In setting our interim Scope 3 financed emissions targets, we are embarking on a multi-year journey to align our financing portfolio with our net-zero target. We recognize that measurement methodologies and decarbonization scenarios, as well as data quality, will evolve over time. We have made the determination to move ahead despite these challenges, and not wait for a pre-defined pathway.

We believe that data challenges should not impede or delay our objective of transparently tracking and disclosing our financed emissions. Mindful of these challenges, we will recalibrate our approach as appropriate as data improves and methodologies and pathways evolve.

Why is it important for a bank like TD to do this?

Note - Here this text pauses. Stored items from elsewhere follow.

(** X10: whatever the board, a move that [check_valid_step] accepts puts
    the wall in a slot that is free at the destination, and its destination
    is the start itself or a cell other than the opponent's. *)
Theorem check_valid_step_accepts_only (fuel : nat) (w : World)
    (start_pos end_pos : pos) (barrier_dir : Z) :
  check_valid_step fuel w start_pos end_pos barrier_dir = Ok true →
  arr_get (chess_board w) end_pos.1 end_pos.2 barrier_dir = Ok false ∧
  (end_pos = start_pos ∨ end_pos ≠ waiting_pos w).
Proof.
  intros H. split; [by eapply check_valid_step_on_true|].
  by eapply check_valid_step_true_dest.
Qed.

Lemma check_valid_step_accepts_only_witness :
  arr_get (chess_board example_start) 1 1 2 = Ok false ∧
  ((1, 1) = (0, 0) ∨ (1, 1) ≠ waiting_pos example_start).
Proof.
  apply (check_valid_step_accepts_only 100 example_start (0, 0) (1, 1) 2).
  vm_compute. reflexivity.
Defined.

Lemma bsteps_last {A} (R : relation A) (k : nat) (x y : A) :
  bsteps R k x y → x = y ∨ ∃ z, R z y.
Proof.
  induction 1 as [k x | k x y z Hxy _ IH]; [by left|].
  right. destruct IH as [<- | IH]; eauto.
Qed.

Lemma random_walk_on_not_adv (n : Z) (b : ndarray) (max_step : Z)
    (my_pos adv_pos : pos) (g g' : Rng) (dest : pos) (dir : Z) :
  wf_board n b → in_bounds n my_pos → my_pos ≠ adv_pos →
  random_walk_on b max_step my_pos adv_pos g = (Ok (dest, dir), g') →
  dest ≠ adv_pos.
Proof.
  intros Hwf Hp Hne. unfold random_walk_on. st_unfold.
  destruct (randint 0 (max_step + 1) g) as [[steps|] g1]; [|discriminate].
  destruct (walk_loop_spec n b adv_pos (Z.to_nat steps) Hwf my_pos g1 Hp)
    as (q & g2 & -> & Hreach & _).
  destruct q as [r c].
  destruct (allowed_barriers _ _ _ _) as [l|]; [|discriminate].
  destruct (bool_decide _); [|discriminate].
  destruct (rand_choice l g2) as [[d|] g3]; [|discriminate].
  intros [= <- _ _].
  apply bsteps_last in Hreach as [<- | (z & _ & Hadv)]; done.
Qed.

(** Neither an accepted move nor a fallback move ends on the opponent's
    cell. *)
Lemma step_ok_apart fuel call w x w' :
  wf_world w → p0_pos w ≠ p1_pos w →
  step fuel call w = (Ok x, w') →
  p0_pos w' ≠ p1_pos w'.
Proof.
  intros Hw Hne H.
  destruct (step_ok_inv fuel call w x _ Hw H)
    as (v & elapsed & next_pos & dir & b' & _ & Hnext & _ & _ & Horigin & _ &
        _ & _ & _ & Et & Ewait & Emove & _).
  assert (mover_pos w ≠ waiting_pos w) as Hne'.
  { unfold mover_pos, waiting_pos. destruct (turn w =? 0); [done|].
    intros Heq. by apply Hne. }
  assert (next_pos ≠ waiting_pos w) as Hfree.
  { destruct Horigin as [[_ Hvalid] | [g' Hwalk]].
    - apply check_valid_step_true_dest in Hvalid as [-> | Hv]; [done|].
      unfold waiting_pos in *.
      destruct (update_player_time_params elapsed w)
        as (_ & _ & _ & -> & -> & ->) in Hv. exact Hv.
    - pose proof Hw as (Hwf & H0 & H1 & _).
      eapply (random_walk_on_not_adv (board_size w)); [done | | done | done].
      unfold mover_pos. by destruct (turn w =? 0). }
  rewrite <- Ewait, <- Emove in Hfree.
  unfold waiting_pos, mover_pos in Hfree.
  destruct (turn w' =? 0); [|done].
  intros Heq. by apply Hfree.
Qed.

(** ** Exit requests and rejected moves *)

(** X12: an exit request is passed on instead of being replaced by a
    random walk: when the collaborator's call raises an exception whose
    class name contains KeyboardInterrupt, or one whose class name contains
    SystemExit while the player to move is a human agent, the turn raises
    [SystemExit] and the world is left as it was, the random source
    included. *)
Theorem step_passes_exit_request (fuel : nat) (name : string) (w : World) :
  (name_in "SystemExit" name && is_human (mover_agent w))
    || name_in "KeyboardInterrupt" name = true →
  step fuel (AgentRaises (PyExn name)) w = (Raise SystemExit, w).
Proof.
  intros Hname. unfold step. rewrite get_current_player_eq.
  cbn [step_try step_except]. rewrite Hname. reflexivity.
Qed.

Lemma step_passes_exit_request_witness :
  step 100 (AgentRaises (PyExn "KeyboardInterrupt")) example_start
    = (Raise SystemExit, example_start).
Proof.
  apply (step_passes_exit_request 100 "KeyboardInterrupt" example_start).
  reflexivity.
Defined.

(** X13: a returned move that the engine rejects (a destination off the
    board, a direction outside 0..3, or a move [check_valid_step] refuses)
    does not fail the turn: in a well-formed world where the mover's cell
    has a side without a wall, the turn returns, and the move played is the
    one [random_walk] draws from the mover's cell. *)
Theorem step_replaces_rejected_move (fuel : nat) (w : World)
    (next_pos : pos) (dir elapsed : Z) :
  wf_worldb w = true →
  2 * board_size w * board_size w < Z.of_nat fuel →
  (∃ d, 0 ≤ d ≤ 3 ∧
        arr_bits (chess_board w) (mover_pos w).1 (mover_pos w).2 d = false) →
  check_boundary w next_pos = false ∨ ¬ 0 ≤ dir ≤ 3 ∨
    check_valid_step fuel w (mover_pos w) next_pos dir = Ok false →
  let call := AgentReturns (RetMove next_pos dir) elapsed in
  ∃ dest d g' x,
    random_walk_on (chess_board w) (max_step w) (mover_pos w) (waiting_pos w)
      (rng w) = (Ok (dest, d), g') ∧
    (step fuel call w).1 = Ok x ∧
    waiting_pos (step fuel call w).2 = dest ∧
    arr_bits (chess_board (step fuel call w).2) dest.1 dest.2 d = true.
Proof.
  intros Hw Hfuel Hfree Hbad call. apply wf_worldb_spec in Hw.
  set (w1 := update_player_time elapsed w).
  destruct (update_player_time_params elapsed w)
    as (Ems & Esz & Eb & Ep0 & Ep1 & Et). fold w1 in Ems, Esz, Eb, Ep0, Ep1, Et.
  assert (check_valid_step fuel w1 (mover_pos w) next_pos dir
          = check_valid_step fuel w (mover_pos w) next_pos dir) as Evalid.
  { unfold check_valid_step. by rewrite Ems, Eb, Ep0, Ep1, Et. }
  assert (check_boundary w1 next_pos = check_boundary w next_pos) as Ebound.
  { unfold check_boundary. by rewrite Esz. }
  assert (step_try fuel call (mover_pos w) w
          = (Raise ValueError, Some elapsed, w1)) as Etry.
  { unfold call. cbn [step_try]. fold w1. rewrite Ebound, Evalid.
    destruct Hbad as [-> | [Hd | ->]]; [done | | ].
    - destruct (check_boundary w next_pos); [|done]. simpl.
      destruct ((0 <=? dir) && (dir <=? 3)) eqn:E; [lia | done].
    - destruct (check_boundary w next_pos); [|done]. simpl.
      by destruct ((0 <=? dir) && (dir <=? 3)). }
  destruct (step_falls_back_after_return fuel call w _ _ _ _ _ _ Hw Hfuel
              (get_current_player_eq w) Hfree Etry)
    as (mv & w2 & x & w' & _ & Estep & _); [reflexivity|].
  destruct (step_ok_inv fuel call w x w' Hw Estep)
    as (v & t & dest & d & b' & Ecall & Hdest & Hd & Hopen & Horigin & Eset &
        _ & Eb' & _ & _ & Ewait & _).
  destruct Horigin as [[Ev Hok] | [g' Hwalk]].
  { exfalso. unfold call in Ecall. injection Ecall as <- <-.
    injection Ev as <- <-. fold w1 in Hok. rewrite Evalid in Hok.
    destruct Hbad as [Hb | [Hb | Hb]]; [| done | congruence].
    apply not_true_iff_false in Hb. apply Hb.
    unfold check_boundary. destruct next_pos as [r c].
    destruct Hdest as [Hr Hc]. simpl in Hr, Hc. lia. }
  exists dest, d, g', x. rewrite Estep. simpl.
  split; [exact Hwalk|]. split; [done|]. split; [exact Ewait|].
  rewrite Eb'. pose proof Hw as (Hwf & _). pose proof Hwf as (Hn & _).
  destruct (open_edge_inside _ _ dest d Hwf Hdest Hd Hopen) as [Hnb _].
  destruct dest as [r c].
  by destruct (set_barrier_arr_bits _ _ _ r c d Hn Hdest Hd Hnb Eset)
    as (? & _).
Qed.

Lemma step_replaces_rejected_move_witness :
  let call := AgentReturns (RetMove (3, 3) 0) 5 in
  ∃ dest d g' x,
    random_walk_on (chess_board example_start) (max_step example_start)
      (mover_pos example_start) (waiting_pos example_start)
      (rng example_start) = (Ok (dest, d), g') ∧
    (step 100 call example_start).1 = Ok x ∧
    waiting_pos (step 100 call example_start).2 = dest ∧
    arr_bits (chess_board (step 100 call example_start).2) dest.1 dest.2 d
      = true.
Proof.
  apply (step_replaces_rejected_move 100 example_start (3, 3) 0 5).
  - reflexivity.
  - vm_compute. reflexivity.
  - exists 1. split; [lia | reflexivity].
  - right. right. vm_compute. reflexivity.
Defined.

(** ** Every completed turn is a legal move *)

Lemma random_walk_on_reach (n : Z) (b : ndarray) (max_step : Z)
    (my_pos adv_pos : pos) (g g' : Rng) (dest : pos) (dir : Z) :
  wf_board n b → in_bounds n my_pos →
  random_walk_on b max_step my_pos adv_pos g = (Ok (dest, dir), g') →
  reachable_within n b adv_pos (Z.to_nat max_step) my_pos dest.
Proof.
  intros Hwf Hp. unfold random_walk_on. st_unfold.
  destruct (randint 0 (max_step + 1) g) as [[steps|] g1] eqn:Er;
    [|discriminate].
  apply randint_range in Er.
  destruct (walk_loop_spec n b adv_pos (Z.to_nat steps) Hwf my_pos g1 Hp)
    as (q & g2 & -> & Hreach & _).
  destruct q as [r c].
  destruct (allowed_barriers _ _ _ _) as [l|]; [|discriminate].
  destruct (bool_decide _); [|discriminate].
  destruct (rand_choice l g2) as [[d|] g3]; [|discriminate].
  intros [= <- _ _].
  eapply (bsteps_weaken (Z.to_nat steps)); [lia | exact Hreach].
Qed.

Lemma mover_pos_in_bounds (w : World) :
  wf_world w →
  in_bounds (board_size w) (mover_pos w) ∧
  in_bounds (board_size w) (waiting_pos w).
Proof.
  intros (_ & H0 & H1 & _). unfold mover_pos, waiting_pos.
  by destruct (turn w =? 0).
Qed.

As one of the largest banks in North America, we understand that we can play a critical role in helping to create a more inclusive and sustainable future. This is core to our purpose as an organization. But as we confront the pressing challenges presented by climate change and address long-standing economic and social inequities brought to new light by the pandemic, the importance of this work is amplified. Setting our financed emissions targets represents a significant step forward, turning our commitments into action to support the ambitious goals we have set.

It is a priority for us to work with our clients to help them enable their low-carbon transitions. Many of our clients have developed, and started to implement, their own climate change and GHG emission reduction plans, and we expect many others to do so in the coming years. We are committed to supporting and actively engaging with our clients with our full suite of products and services as they execute their emissions reduction plans and seek out low-carbon opportunities.

We know that we as a business can only thrive when society as a whole thrives. Today, we are setting out another important step in our plan – our targets will provide critical guidance for how the Bank plays a role in a responsible transition to a low-carbon economy in the years ahead.

We do not underestimate the scale of the challenge ahead. Many pieces of the puzzle are still missing. The data is imperfect, methodologies are incomplete. There is no consistent global set of standards for measuring GHG emissions.

But the urgency of the climate crisis means we can no longer wait for a pathway to net zero to be neatly laid out before we act. We may not know every step, but the direction is clear.